Governance playbook (part of LaunchPad IP) Review cadence management, the two-dimensional status model (editorial and validation), capability claim verification practices, and release readiness gating.

Forms specification (part of LaunchPad IP) Form layouts for all seven documentation management object types.


Design details: status model, integrations, and use cases

The two-dimensional status model

Most documentation systems have one status field. A page is either draft or published. That is not enough.

A page can be published and factually wrong. It passed editorial review, the grammar is fine, the formatting is correct, but the JSON it references changed last week and nobody checked. The page is published. It is also invalid.

Documentation Management separates these into two independent dimensions:

Editorial Status tracks where the page is in the content lifecycle:

  • Draft
  • In Review
  • Published
  • Archived

Validation Status tracks whether the page is factually correct:

  • Unchecked
  • JSON Validated
  • Capability Verified
  • AQL Verified
  • Fully Validated

These are independent. A page can be "Published + Unchecked" (live but not yet verified against production), "Draft + JSON Validated" (still being written but technically checked), or any other combination. That is the key design insight: editorial quality and factual accuracy are separate concerns, and conflating them hides problems.

How it connects to other schemas

The schema extends Core Schema, and the connection runs in two directions.

People first. Document ownership and review accountability are object references to Core Person objects: Owner (required) and Reviewer on Document, Checked By on Validation Run, Reviewer (required) on Review Cycle, and Approved By on Release Gate.

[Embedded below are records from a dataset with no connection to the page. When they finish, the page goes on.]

Definition tapsEndpointFree (endp : ptr) : M unit :=
  ep ← load endp;
  (if e_has_hostname ep then free string (e_hostname ep) else mret tt) ;;
  (if e_has_service ep then free string (e_service ep) else mret tt) ;;
  (if e_has_protocol ep then free string (e_protocol ep) else mret tt) ;;
  (if e_has_interface ep then free string (e_interface ep) else mret tt) ;;
  (match e_stun_credentials ep with Some _ => free string (e_stun_credentials ep) | None => mret tt end) ;;
  free tapsEndpoint endp.

End endpoint.

(** ** What an endpoint holds *)

(** The attributes kept as strings. *)
Inductive str_attr := Hostname | Service | Proto_name | Interface.

#[export] Instance str_attr_eq_dec : EqDecision str_attr.
Proof. solve_decision. Defined.

Definition has (k : str_attr) (e : tapsEndpoint) : bool :=
  match k with
  | Hostname => e_has_hostname e | Service => e_has_service e
  | Proto_name => e_has_protocol e | Interface => e_has_interface e
  end.
Definition get (k : str_attr) (e : tapsEndpoint) : ptr :=
  match k with
  | Hostname => e_hostname e | Service => e_service e
  | Proto_name => e_protocol e | Interface => e_interface e
  end.
Definition set (k : str_attr) : ptr -> tapsEndpoint -> tapsEndpoint :=
  match k with
  | Hostname => set_e_hostname | Service => set_e_service
  | Proto_name => set_e_protocol | Interface => set_e_interface
  end.
Definition mark (k : str_attr) : tapsEndpoint -> tapsEndpoint :=
  match k with
  | Hostname => set_e_has_hostname | Service => set_e_has_service
  | Proto_name => set_e_has_protocol | Interface => set_e_has_interface
  end.

(** The attributes of an endpoint, as an application sees them. *)
Record attrs := Attrs {
  at_str : str_attr -> option string;
  at_port : option Z;
  at_ipv4 : option Z;
  at_ipv6 : option Z;
}.

(** The requests that attach an attribute. *)
Inductive ep_op :=
| OpStr (k : str_attr) (s : string)
| OpPort (n : Z)
| OpIPv4 (s : string)
| OpIPv6 (s : string).

Section spec.
Context `{Net}.

Definition with_str_attr (k : str_attr) (s : string) (a : attrs) : attrs :=
  Attrs (fun k' => if decide (k' = k) then Some s else at_str a k') (at_port a) (at_ipv4 a) (at_ipv6 a).

(** What a request answers and leaves: the return value, the errno it sets, and
    the attributes.  [mem] says whether there is memory for a copy. *)
Definition spec_op (mem : bool) (op : ep_op) (a : attrs) : Z * option Z * attrs :=
  match op with
  | OpStr k s =>
      match at_str a k with
      | Some _ => (0, Some EBUSY, a)
      | None => if mem then (1, None, with_str_attr k s a)
                else (0, Some ENOMEM, a)
      end
  | OpPort n =>
      match at_port a with
      | Some _ => (0, Some EBUSY, a)
      | None => (1, None, Attrs (at_str a) (Some (u16 n)) (at_ipv4 a) (at_ipv6 a))
      end
  | OpIPv4 s =>
      match at_ipv4 a, inet_pton4 s with
      | Some _, _ => (0, Some EBUSY, a)
      | None, None => (0, Some EINVAL, a)
      | None, Some n => (1, None, Attrs (at_str a) (at_port a) (Some n) (at_ipv6 a))
      end
  | OpIPv6 s =>
      match at_ipv6 a, inet_pton6 s with
      | Some _, _ => (0, Some EBUSY, a)
      | None, None => (0, Some EINVAL, a)
      | None, Some n => (1, None, Attrs (at_str a) (at_port a) (at_ipv4 a) (Some n))
      end
  end.

(** The property a name asks for. *)
Definition spec_property (name : string) (a : attrs) : option string :=
  if String.eqb name "ipv4" then inet_ntop4 <$> at_ipv4 a
  else if String.eqb name "ipv6" then inet_ntop6 <$> at_ipv6 a
  else if String.eqb name "hostname" then at_str a Hostname
  else if String.eqb name "service" then at_str a Service
  else if String.eqb name "protocol" then at_str a Proto_name
  else if String.eqb name "interface" then at_str a Interface
  else None.

End spec.

(** Block [l] is the copy of an attribute of [x]. *)
Definition owns (x : tapsEndpoint) (l : loc) : Prop := exists k, has k x = true /\ get k x = Some l.

(** A flag and its value stand for an optional value. *)
Definition flagged {A} (b : bool) (v : A) (o : option A) : Prop :=
  match o with Some v' => b = true /\ v = v' | None => b = false end.

(** In [w] the endpoint at [e] has the fields [x] and the attributes [a];
    [h0] is the heap without the endpoint and its copies. *)
Record endpoint_ok (h0 : gmap loc obj) (w : world) (e : loc) (x : tapsEndpoint) (a : attrs) : Prop := {
  eo_end : heap w !! e = Some (OEndpoint x);
  eo_str k : match at_str a k with
             | Some s => has k x = true /\ exists l, get k x = Some l /\ heap w !! l = Some (OString s)
             | None => has k x = false /\ get k x = None
             end;
  eo_inj k k' l : get k x = Some l -> get k' x = Some l -> k = k';
  eo_port : flagged (e_has_port x) (e_port x) (at_port a);
  eo_ipv4 : flagged (e_has_ipv4 x) (e_ipv4 x) (at_ipv4 a);
  eo_ipv6 : flagged (e_has_ipv6 x) (e_ipv6 x) (at_ipv6 a);
  eo_stun : e_stun_credentials x = None;
  eo_frame i : i <> e -> ~ owns x i -> heap w !! i = h0 !! i;
  eo_new i : i = e \/ owns x i -> h0 !! i = None;
  eo_fresh : fresh_from (heap w) (brk w);
}.

(** From [x] to [x'] the request [op] answers [rc]: a refused one leaves every
    field as it was, an accepted one every field but those of its attribute, so
    also the STUN server and the aliases. *)
Record only_sets (op : ep_op) (rc : Z) (x x' : tapsEndpoint) : Prop := {
  os_refused : rc = 0 -> x' = x;
  os_str k : (forall s, op <> OpStr k s) -> has k x' = has k x /\ get k x' = get k x;
  os_port : (forall n, op <> OpPort n) -> e_has_port x' = e_has_port x /\ e_port x' = e_port x;
  os_ipv4 : (forall s, op <> OpIPv4 s) -> e_has_ipv4 x' = e_has_ipv4 x /\ e_ipv4 x' = e_ipv4 x;
  os_ipv6 : (forall s, op <> OpIPv6 s) -> e_has_ipv6 x' = e_has_ipv6 x /\ e_ipv6 x' = e_ipv6 x;
  os_stun : e_has_stun x' = e_has_stun x /\ e_stun x' = e_stun x /\ e_stun_credentials x' = e_stun_credentials x;
  os_aliases : e_prevAlias x' = e_prevAlias x /\ e_nextAlias x' = e_nextAlias x;
}.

One AQL query answers "which published pages does this person own, and which reviews are they behind on?" because the person is an object, not a string.

Coverage second. The Schema object type holds structured records of the LaunchPad schemas your documents cover (key, version, tier, category, object type count), and each Document links to one via the Applies To reference type. From any Schema object you can query back to every document that covers it, which gives you a coverage map of your library.

The Documented By reference type is also included as a general-purpose link from governance records to documents, available for your own extensions.

Common use cases

Documentation library governance. Track every page with an owner, an editorial status, and a validation status. Know at a glance which pages are current, which are stale, and which have no owner.

Capability claim verification. Log every factual claim your documentation makes about product behaviour or platform capabilities. When the product changes, query which claims need re-verification, starting with the high-risk ones.

Review cadence management. Set a review cadence (Monthly, Quarterly, Biannual, Annual, Ad Hoc) per document and record each review cycle with a named reviewer and an outcome. No more guessing when a page was last checked, or by whom.

Release readiness tracking. Define release gates (blocking and non-blocking) that must be satisfied before documentation ships, each with a named approver. A blocking gate stops the release. A non-blocking gate flags a known gap but lets you proceed.

Media asset management. Track screenshots, diagrams, and GIFs with their placement, status, and parent document. When the UI changes, query which assets are now Outdated.

Audit trail for content accuracy. Every validation run records what was checked, when, by whom, and what was found. When someone asks "how do we know this page is correct?", you have the answer, with a person attached.

What it does not do

This schema does not store your documentation content. It does not replace your CMS, wiki, Confluence space, or docs site. The actual words, images, and pages live where they always lived.

What it tracks is the operational metadata around those documents: who owns them, when they were last reviewed, whether their claims have been verified, what media they contain, and whether they are ready to ship. Think of it as the governance layer that sits alongside your content, not inside it.